Jonathan Fink to step down as Vice President for Research and Strategic Partnerships

Jonathan Fink

After nearly six years as Portland State’s first Vice President for Research, Jonathan Fink will be leaving the post on June 30 to focus on "smart city" research projects. The university will conduct a national search for a replacement in the fall and an interim VP will be named in the next few weeks.

"Jon built a first class research operation, and used his extensive outside connections and creativity to open many new doors for PSU," said Wim Wiewel, president of PSU.

During his tenure, Fink and his team created an organization that was more responsive to research-active faculty needs while better connecting PSU’s research with its major strategic partners like OHSU, the City of Portland, and Intel.

"Portland knows it needs an outstanding research university to meet its economic development goals," said Fink. "PSU attracts world-class faculty, drawn to Portland's quality of life. But to become a great university, we have to supply these top faculty with robust research infrastructure and services, something we've worked for six years to provide."

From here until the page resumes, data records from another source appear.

(* ===== verification/RunStreamFacts.v ===== *)
(** * Provider runtime: what holds of a run

    A credential leaves the machine only over HTTPS, to public addresses, for the
    official host of its provider or for the one host it was bound to; and a prompt is
    only sent after that very request was counted and found to fit. *)

From stdpp Require Import pretty.
From Stdlib Require Import SpecFloat.
From S2P Require Import Prelude Bytes Utf8 Float64 Json Url ProviderConfig ProviderCompile ProviderCompileFacts RuntimeError Endpoint Framing Decode Runner HttpSend PromptTemplate PromptSchema PromptValidate PromptCompile TokenCount.

(** * Provider runtime: running a request

    Models the entry points of [runner.rs]: [run_classic_stream], [run_prompt_stream] and
    [run_compiled_stream], from a request or a compiled prompt to the events delivered
    and the outcome.  The network is an argument ([Network]): what counting, the DNS and
    the HTTP client do, and where cancellation strikes.  A run returns the requests it
    handed to the HTTP client, the events the consumer received, and its result, which is
    missing while the response is still being read. *)

(** ** The text of errors (error.rs of the provider and prompt crates) *)

Definition num (n : Z) : str := lit (pretty n).

(** [Display] of the bounds in errors, which are integers. *)
Definition f64_display (x : f64) : str :=
  match x with
  | S754_zero s => if s then lit "-0" else lit "0"
  | S754_infinity s => if s then lit "-inf" else lit "inf"
  | S754_nan => lit "NaN"
  | S754_finite s m e =>
      let magnitude := if 0 <=? e then Z.pos m * 2 ^ e else Z.pos m / 2 ^ (- e) in
      (if s then lit "-" else []) ++ num magnitude
  end.

(** [Debug] *)
Definition ProviderId_debug (p : ProviderId) : str :=
  lit match p with
      | OpenAi => "OpenAi" | Anthropic => "Anthropic" | DeepSeek => "DeepSeek" | OllamaCloud => "OllamaCloud"
      | GoogleGemini => "GoogleGemini" | GoogleVertexAi => "GoogleVertexAi"
      end.

Definition Capability_debug (c : Capability) : str :=
  lit match c with
      | CTemperature => "Temperature" | CMaxOutputTokens => "MaxOutputTokens" | CTopP => "TopP" | CTopK => "TopK"
      | CPresencePenalty => "PresencePenalty" | CFrequencyPenalty => "FrequencyPenalty"
      | CStopSequences => "StopSequences" | CSeed => "Seed" | CReasoning => "Reasoning"
      | CIncludeThoughts => "IncludeThoughts" | CJsonResponse => "JsonResponse"
      | CContextCaching => "ContextCaching" | CSafetySettings => "SafetySettings" | CServiceTier => "ServiceTier"
      | CThroughputRequestType => "ThroughputRequestType" | CProjectAndLocation => "ProjectAndLocation"
      | CRoleAlternation => "RoleAlternation" | CTokenizerOverride => "TokenizerOverride"
      | CAdditionalParameters => "AdditionalParameters" | CMcpTools => "McpTools"
      | CEndpointOverride => "EndpointOverride"
      end.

Before coming to PSU, Fink was a geology faculty member and administrator at Arizona State University, including a decade as their research VP, and director of their Global Institute of Sustainability. Best known for his research on volcanoes, Fink first visited PSU in June 1980, when he came to study the mudflows that formed during Mount St. Helens’ catastrophic May 18 eruption. At the time, PSU's Geology Department was the headquarters for scientists visiting the volcano.

“It’s probably not an accident that PSU hired a volcanologist to bring us to the next level as a research university,” said Dr. Katharine Cahn, PSU’s largest grant-getter and the executive director of a research and training center in the School of Social Work. “He had a clear plan, engaged the expertise of many across campus, and stayed steady through the sometimes-explosive process of getting our research infrastructure right.”

Fink will serve for a year as Senior Advisor to Wiewel, while continuing to work on research and policy initiatives in urban sustainability, technology development, and natural hazards. He will take a faculty position in the Geology Department in Fall, 2017.